Discussion : A Network-Based Intrusion
Imagine you live by yourself on a quiet street. Each day, you leave your house in the morning and drive to work. One day while you are at work, someone breaks into your house by kicking in your front door. When you come home later, you can immediately see that someone has forcibly entered your house.
But what if the burglar had been more subtle and had picked the lock instead, re-locking the door before leaving? At first, you might not know you had been robbed.
But once you did, you might feel really uncomfortable with the idea that someone could enter your home without breaking a window or kicking in a door. For peace of mind, you probably would have an alarm system installed.
A network-based intrusion detection system (NIDS) is like a home's alarm system. Ideally, when someone breaks into a network that has an NIDS, an alarm is triggered.
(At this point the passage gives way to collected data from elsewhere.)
(** * skynet-accounts: aggregation pipelines and subscription-tier reconciliation

    A shallow embedding of
    - [database/database.go]: [generateUploadsPipeline],
      [generateDownloadsPipeline] and [count];
    - the Stripe handlers of package [api]: [stripePlans], [processSub],
      [createStripeCustomer], [assignTier] and [planForTier].

    The Go functions that only build data (the pipelines, the plan table) are
    Rocq functions building the same data.  The functions that talk to MongoDB
    and to Stripe are programs of a small monad whose only effect is a call to
    a collaborator; an environment answers the calls and the calls made are
    recorded, so that statements about what is written, and in which order,
    are statements about the recorded calls. *)

From Stdlib Require Import ZArith String List Ascii Bool Lia.
From stdpp Require Import base tactics option list gmap strings sorting.

Local Open Scope string_scope.
Local Open Scope Z_scope.
Local Set Warnings "-register-all".

(* ===================================================================== *)
(** * Part I. BSON values, as the driver's [bson.D] and [bson.A] build them *)
(* ===================================================================== *)

(** [bson.D] is an ordered list of key/value pairs, [bson.A] an array.  Go's
    [int] and [int64] values are [BInt]; object ids and datetimes occur in
    stored documents only. *)
Inductive bson : Type :=
| BNull
| BBool (b : bool)
| BInt (n : Z)
| BStr (s : string)
| BOid (hex : string)
| BDate (ms : Z)
| BDoc (fields : list (string * bson))
| BArr (elems : list bson).

Abbreviation doc := (list (string * bson)).

(** Induction on a value with its fields and elements. *)
Fixpoint bson_nested_ind (P : bson -> Prop)
    (HNull : P BNull) (HBool : forall b, P (BBool b)) (HInt : forall n, P (BInt n))
    (HStr : forall s, P (BStr s)) (HOid : forall h, P (BOid h))
    (HDate : forall ms, P (BDate ms))
    (HDoc : forall d, Forall (fun kv => P (snd kv)) d -> P (BDoc d))
    (HArr : forall l, Forall P l -> P (BArr l))
    (v : bson) {struct v} : P v :=
  let self := bson_nested_ind P HNull HBool HInt HStr HOid HDate HDoc HArr in
  match v with
  | BNull => HNull
  | BBool b => HBool b
  | BInt n => HInt n
  | BStr s => HStr s
  | BOid h => HOid h
  | BDate ms => HDate ms
  | BDoc d =>
      HDoc d ((fix fields (d : doc) : Forall (fun kv => P (snd kv)) d :=
                 match d with
                 | [] => List.Forall_nil _
                 | (k, x) :: d' => List.Forall_cons _ (k, x) d' (self x) (fields d')
                 end) d)
  | BArr l =>
      HArr l ((fix elems (l : list bson) : Forall P l :=
                 match l with
                 | [] => List.Forall_nil _
                 | x :: l' => List.Forall_cons _ x l' (self x) (elems l')
                 end) l)
  end.

(** The outcome of a step of the aggregation engine. *)
Inductive result (A : Type) : Type :=
| Ok (a : A)
| Err (msg : string).
Arguments Ok {A} a.
Arguments Err {A} msg.

Definition rbind {A B} (r : result A) (f : A -> result B) : result B :=
  match r with
  | Ok a => f a
  | Err m => Err m
  end.

(** ** Documents *)

Fixpoint doc_get (k : string) (d : doc) : option bson :=
  match d with
  | [] => None
  | (k', v) :: d' => if String.eqb k' k then Some v else doc_get k d'
  end.

Definition doc_has (k : string) (d : doc) : bool :=
  match doc_get k d with Some _ => true | None => false end.

(** Assigning a field keeps its position when it exists and appends it
    otherwise. *)
Fixpoint doc_set (k : string) (v : bson) (d : doc) : doc :=
  match d with
  | [] => [(k, v)]
  | (k', v') :: d' =>
      if String.eqb k' k then (k, v) :: d' else (k', v') :: doc_set k v d'
  end.

Fixpoint doc_remove (k : string) (d : doc) : doc :=
  match d with
  | [] => []
  | (k', v') :: d' =>
      if String.eqb k' k then doc_remove k d' else (k', v') :: doc_remove k d'
  end.

(** [$mergeObjects] on two documents: the fields of [d2] overwrite those of
    [d1]; fields only in [d2] follow. *)
Definition doc_merge (d1 d2 : doc) : doc :=
  map (fun kv => (fst kv, default (snd kv) (doc_get (fst kv) d2))) d1
  ++ List.filter (fun kv => negb (doc_has (fst kv) d1)) d2.

(** ** The BSON comparison order

    Values of different types compare by type bracket; a missing value sorts
    below everything. *)
Definition bson_rank (v : option bson) : nat :=
  match v with
  | None => 0
  | Some BNull => 1
  | Some (BInt _) => 2
  | Some (BStr _) => 3
  | Some (BDoc _) => 4
  | Some (BArr _) => 5
  | Some (BOid _) => 7
  | Some (BBool _) => 8
  | Some (BDate _) => 9
  end%nat.

Fixpoint bson_compare (a b : bson) {struct a} : comparison :=
  match a, b with
  | BNull, BNull => Eq
  | BBool x, BBool y => Bool.compare x y
  | BInt x, BInt y => Z.compare x y
  | BStr x, BStr y => String.compare x y
  | BOid x, BOid y => String.compare x y
  | BDate x, BDate y => Z.compare x y
  | BArr xs, BArr ys =>
      (fix go (xs ys : list bson) {struct xs} : comparison :=
         match xs, ys with
         | [], [] => Eq
         | [], _ :: _ => Lt
         | _ :: _, [] => Gt
         | x :: xs', y :: ys' =>
             match bson_compare x y with
             | Eq => go xs' ys'
             | c => c
             end
         end) xs ys
  | BDoc xs, BDoc ys =>
      (fix go (xs ys : doc) {struct xs} : comparison :=
         match xs, ys with
         | [], [] => Eq
         | [], _ :: _ => Lt
         | _ :: _, [] => Gt
         | (kx, x) :: xs', (ky, y) :: ys' =>
             match Nat.compare (bson_rank (Some x)) (bson_rank (Some y)) with
             | Eq =>
                 match String.compare kx ky with
                 | Eq =>
                     match bson_compare x y with
                     | Eq => go xs' ys'
                     | c => c
                     end
                 | c => c
                 end
             | c => c
             end
         end) xs ys
  | _, _ => Nat.compare (bson_rank (Some a)) (bson_rank (Some b))
  end.

Definition value_compare (a b : option bson) : comparison :=
  match a, b with
  | Some x, Some y => bson_compare x y
  | _, _ => Nat.compare (bson_rank a) (bson_rank b)
  end.

Definition bson_eqb (a b : bson) : bool :=
  match bson_compare a b with Eq => true | _ => false end.

(** ** Aggregation expressions

    The operators the two pipelines use: field paths ["$field"], the variable
    ["$$ROOT"], [$arrayElemAt], [$mergeObjects], [$cond] (array form) and
    [$gt].  An expression evaluates to a value, to no value (a missing
    field), or fails; an operator outside this list fails as unsupported. *)

Definition eval_string (root : doc) (s : string) : result (option bson) :=
  match s with
  | String "$" (String "$" var) =>
      if String.eqb var "ROOT" then Ok (Some (BDoc root))
      else Err "unsupported variable"
  | String "$" field => Ok (doc_get field root)
  | _ => Ok (Some (BStr s))
  end.

(** [$arrayElemAt]: a negative index counts from the end; an index out of
    range gives no value. *)
Definition array_elem (l : list bson) (i : Z) : option bson :=
  if 0 <=? i then nth_error l (Z.to_nat i)
  else if Z.of_nat (length l) + i <? 0 then None
  else nth_error l (Z.to_nat (Z.of_nat (length l) + i)).
(** * Research paper podcast pipeline: a shallow embedding of [main.py] and
    [api.py] and the properties of their specification.

    Python values are modelled as the code uses them.  A [str] is a
    [string] whose characters are the code points below 256; lists are
    [list]; the fixed-key dictionaries the orchestrator builds are records;
    parsed JSON is the type [pyval].  Calls that leave the program (the PDF
    reader, the HTTP client, the HTML parser, the summarisation model, the
    text-to-speech engine) are answered by an environment that may look at
    everything that happened before; each call is recorded, with its
    outcome, in the history the computation threads.  What the program
    prints is left out, paths are POSIX paths, and [run_system] is given
    lists of strings, as its callers in the command line and the form
    interface build them. *)

From Stdlib Require Import String Ascii List ZArith Lia Bool Arith DecimalString.
Import ListNotations.

Local Open Scope string_scope.
Local Open Scope list_scope.
Local Open Scope nat_scope.

(* ------------------------------------------------------------------ *)
(** ** Python string operations *)
(* ------------------------------------------------------------------ *)

Module PyStr.

(** [str.isspace] on one code point below 256: TAB..CR, FS..US, SPACE,
    NEL and NBSP. *)
Definition is_space (c : ascii) : bool :=
  let n := nat_of_ascii c in
  ((9 <=? n) && (n <=? 13)) || ((28 <=? n) && (n <=? 32))
  || (n =? 133) || (n =? 160).

(** [str.lower] on one code point below 256: A..Z and the Latin-1 capitals
    (all of U+00C0..U+00DE but the multiplication sign) move up by 32. *)
Definition lower_char (c : ascii) : ascii :=
  let n := nat_of_ascii c in
  if ((65 <=? n) && (n <=? 90))
     || ((192 <=? n) && (n <=? 222) && negb (n =? 215))
  then ascii_of_nat (n + 32) else c.
(** X9.  In every record, [nights] and [guestCount] are absent or
    integers that are not negative: the nights come from a positive
    difference of dates or from a run of digits, the guest count from a
    run of digits. *)
Theorem counts_never_negative :
  forall (now : date) (email_type subject sender body : text)
         (email_date : option text) (scanning_year : option Z)
         (data : dict),
    extract_booking_data now email_type subject sender body
                         email_date scanning_year = Ok data ->
    count_value (data nights) = true
    /\ count_value (data guestCount) = true.
Proof.
  intros now email_type subject sender body email_date scanning_year data H.
  destruct (text_eqb email_type booking_confirmation) eqn:Econf.
  - assert (forall k, match k with bookingCode => false | _ => true end = true ->
              booking_code_block (subject ++ u " " ++ body)
                (initial_data email_type) k = initial_data email_type k)
      as Hcode.
    { intros k Hk. unfold booking_code_block.
      destruct (search false pat_booking_code _); [|reflexivity].
      unfold set. destruct k; try discriminate Hk; reflexivity. }
    unfold extract_booking_data in H. rewrite Econf in H.
    apply confirmation_branch_split in H.
    destruct H as (d6 & Hdates & Hmoney).
    pose proof (date_blocks_frame _ _ _ _ _ _ _ nights eq_refl eq_refl Hdates)
      as Hn6.
    pose proof (date_blocks_frame _ _ _ _ _ _ _ guestCount eq_refl eq_refl
                  Hdates) as Hg6.
    rewrite Hcode in Hn6, Hg6 by reflexivity.
    change (initial_data email_type nights) with VNone in Hn6.
    change (initial_data email_type guestCount) with VNone in Hg6.
    apply money_tail in Hmoney. destruct Hmoney as (d16 & Hmoney & ->).
    split.
    + rewrite guest_count_block_frame by reflexivity.
      rewrite (earnings_blocks_frame _ _ _ nights eq_refl eq_refl Hmoney).
      apply nights_block_count. exact Hn6.
    + apply guest_count_block_count.
      rewrite (earnings_blocks_frame _ _ _ guestCount eq_refl eq_refl Hmoney).
      rewrite nights_block_keeps by reflexivity. exact Hg6.
  - assert (branch_writes email_type nights = false
            /\ branch_writes email_type guestCount = false) as [Bn Bg].
    { unfold branch_writes. rewrite Econf.
      repeat match goal with
             | |- context [if ?b then _ else _] => destruct b
             end; split; reflexivity. }
    rewrite (branch_frame _ _ _ _ _ _ _ _ _ H Bn).
    rewrite (branch_frame _ _ _ _ _ _ _ _ _ H Bg).
    unfold booking_code_block.
    destruct (search false pat_booking_code _); split; reflexivity.
Qed.

(** A confirmation of three nights for two guests. *)
Lemma counts_never_negative_witness :
  exists data,
    extract_booking_data clock booking_confirmation (u "Bokning")
      (u "automated@airbnb.com") (u "3 nätter, 2 vuxna") None None = Ok data
    /\ count_value (data nights) = true
    /\ count_value (data guestCount) = true.
Proof.
  assert (E : exists data,
             extract_booking_data clock booking_confirmation (u "Bokning")
               (u "automated@airbnb.com") (u "3 nätter, 2 vuxna") None None
             = Ok data).
  { eexists. vm_compute. reflexivity. }
  destruct E as (data & E). exists data. split; [exact E|].
  exact (counts_never_negative clock booking_confirmation (u "Bokning")
           (u "automated@airbnb.com") (u "3 nätter, 2 vuxna") None None
           data E).
Defined.

(** ** The order of the dates the later blocks store *)

(** A pair of date strings read from [parsed], the first date not after
    the second. *)
Definition ordered_pair (parsed : list (date * text)) (pair : text * text)
    : Prop :=
  exists a b,
    In (a, fst pair) parsed /\ In (b, snd pair) parsed
    /\ toordinal a <= toordinal b.

Definition best_ordered (parsed : list (date * text)) (st : best) : Prop :=
  forall pair, fst st = Some pair -> ordered_pair parsed pair.

Lemma consider_ordered parsed year_dates checkin checkout st st' :
  In checkin parsed -> In checkout parsed ->
  best_ordered parsed st ->
  consider year_dates checkin checkout st = Ok st' ->
  best_ordered parsed st'.
Proof.
  intros Hin Hout Hst. unfold consider. cbv zeta.
  destruct ((1 <=? days_between (fst checkout) (fst checkin))
            && (days_between (fst checkout) (fst checkin) <=? 30)) eqn:Er;
    [|intros H; apply ok_inj in H; subst; exact Hst].
  match goal with
  | |- bind ?m _ = _ -> _ => destruct m as [tie|]; [|discriminate]
  end.
  cbn [bind].
  destruct ((snd st <? pair_score year_dates checkin checkout) || tie);
    intros H; apply ok_inj in H; subst; [|exact Hst].
  intros pair Hp. cbn [fst] in Hp. inversion Hp; subst; clear Hp.
  apply andb_prop in Er. destruct Er as [Er _]. apply Z.leb_le in Er.
  unfold days_between in Er.
  exists (fst checkin), (fst checkout). cbn [fst snd].
  rewrite <- !surjective_pairing. repeat split; try assumption. lia.
Qed.

Lemma inner_loop_ordered parsed year_dates checkin :
  In checkin parsed ->
  forall later st st',
    incl later parsed -> best_ordered parsed st ->
    inner_loop year_dates checkin later st = Ok st' ->
    best_ordered parsed st'.
Proof.
  intros Hin. induction later as [|checkout rest IH]; intros st st' Hl Hst;
    simpl.
  - intros H. apply ok_inj in H. subst. exact Hst.
  - destruct (consider year_dates checkin checkout st) as [st1|] eqn:E;
      [|discriminate].
    cbn [bind]. apply IH.
    + intros x Hx. apply Hl. right. exact Hx.
    + apply (consider_ordered _ _ _ _ _ _ Hin (Hl _ (or_introl eq_refl))
               Hst E).
Qed.

Lemma outer_loop_ordered parsed year_dates :
  forall l st st',
    incl l parsed -> best_ordered parsed st ->
    outer_loop year_dates l st = Ok st' ->
    best_ordered parsed st'.
Proof.
  induction l as [|checkin rest IH]; intros st st' Hl Hst; simpl.
  - intros H. apply ok_inj in H. subst. exact Hst.
  - destruct (inner_loop year_dates checkin rest st) as [st1|] eqn:E;
      [|discriminate].
    cbn [bind]. apply IH.
    + intros x Hx. apply Hl. right. exact Hx.
    + apply (inner_loop_ordered _ _ _ (Hl _ (or_introl eq_refl)) _ _ _
               (fun x Hx => Hl x (or_intror Hx)) Hst E).
Qed.

(** [sort_by_date] sorts, and keeps the dates it was given. *)
Fixpoint sorted_by_date (l : list (date * text)) : Prop :=
  match l with
  | [] => True
  | x :: t =>
      (forall y, In y t -> toordinal (fst x) <= toordinal (fst y))
      /\ sorted_by_date t
  end.

Lemma insert_by_date_in x l y :
  In y (insert_by_date x l) <-> y = x \/ In y l.
Proof.
  induction l as [|h t IH]; simpl.
  - split; intros [H|H]; auto.
  - destruct (toordinal (fst x) <? toordinal (fst h)); simpl.
    + split; intros [H|H]; auto.
    + rewrite IH. split; intros H; intuition auto.
Qed.

Lemma insert_by_date_sorted x l :
  sorted_by_date l -> sorted_by_date (insert_by_date x l).
Proof.
  induction l as [|h t IH]; simpl; [intros _; split; [intros y []|exact I]|].
  intros [Hh Ht].
  destruct (Z.ltb_spec (toordinal (fst x)) (toordinal (fst h))); simpl.
  - split; [|split; assumption].
    intros y [<-|Hy]; [lia|]. specialize (Hh y Hy). lia.
  - split; [|apply IH; exact Ht].
    intros y Hy. apply insert_by_date_in in Hy.
    destruct Hy as [->|Hy]; [lia | apply Hh; exact Hy].
Qed.

Lemma sort_by_date_spec l :
  sorted_by_date (sort_by_date l)
  /\ forall y, In y (sort_by_date l) <-> In y l.
Proof.
  unfold sort_by_date.
  assert (forall l acc,
            sorted_by_date acc ->
            sorted_by_date (fold_left (fun acc x => insert_by_date x acc) l acc)
            /\ forall y, In y (fold_left (fun acc x => insert_by_date x acc)
                                 l acc)
                         <-> In y l \/ In y acc) as H.
  { clear l. induction l as [|x l IH]; intros acc Hacc; simpl.
    - split; [exact Hacc|]. intros y. tauto.
    - destruct (IH (insert_by_date x acc) (insert_by_date_sorted _ _ Hacc))
        as [Hs Hi].
      split; [exact Hs|]. intros y. rewrite Hi, insert_by_date_in.
      split; intros H; intuition auto. }
  destruct (H l [] I) as [Hs Hi]. split; [exact Hs|].
  intros y. rewrite Hi. simpl. tauto.
Qed.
Like other important defensive tools, an NIDS is not infallible; a determined hacker always can find ways to defeat it and avoid detection.
To prepare, read the Discussion notes in the Unit 3 Notes, located in this unit's Learning Resources, and consider the following scenario:
Despite having a firewall and an NIDS, a company's systems have been hacked. Unfortunately, its network-based defensive tools did not detect the intrusion.
Evaluate the limitations of three network-based defensive tools. Based upon your evaluation, provide plausible explanations of how the hackers avoided detection.
In your posting, address the firewall and NIDS.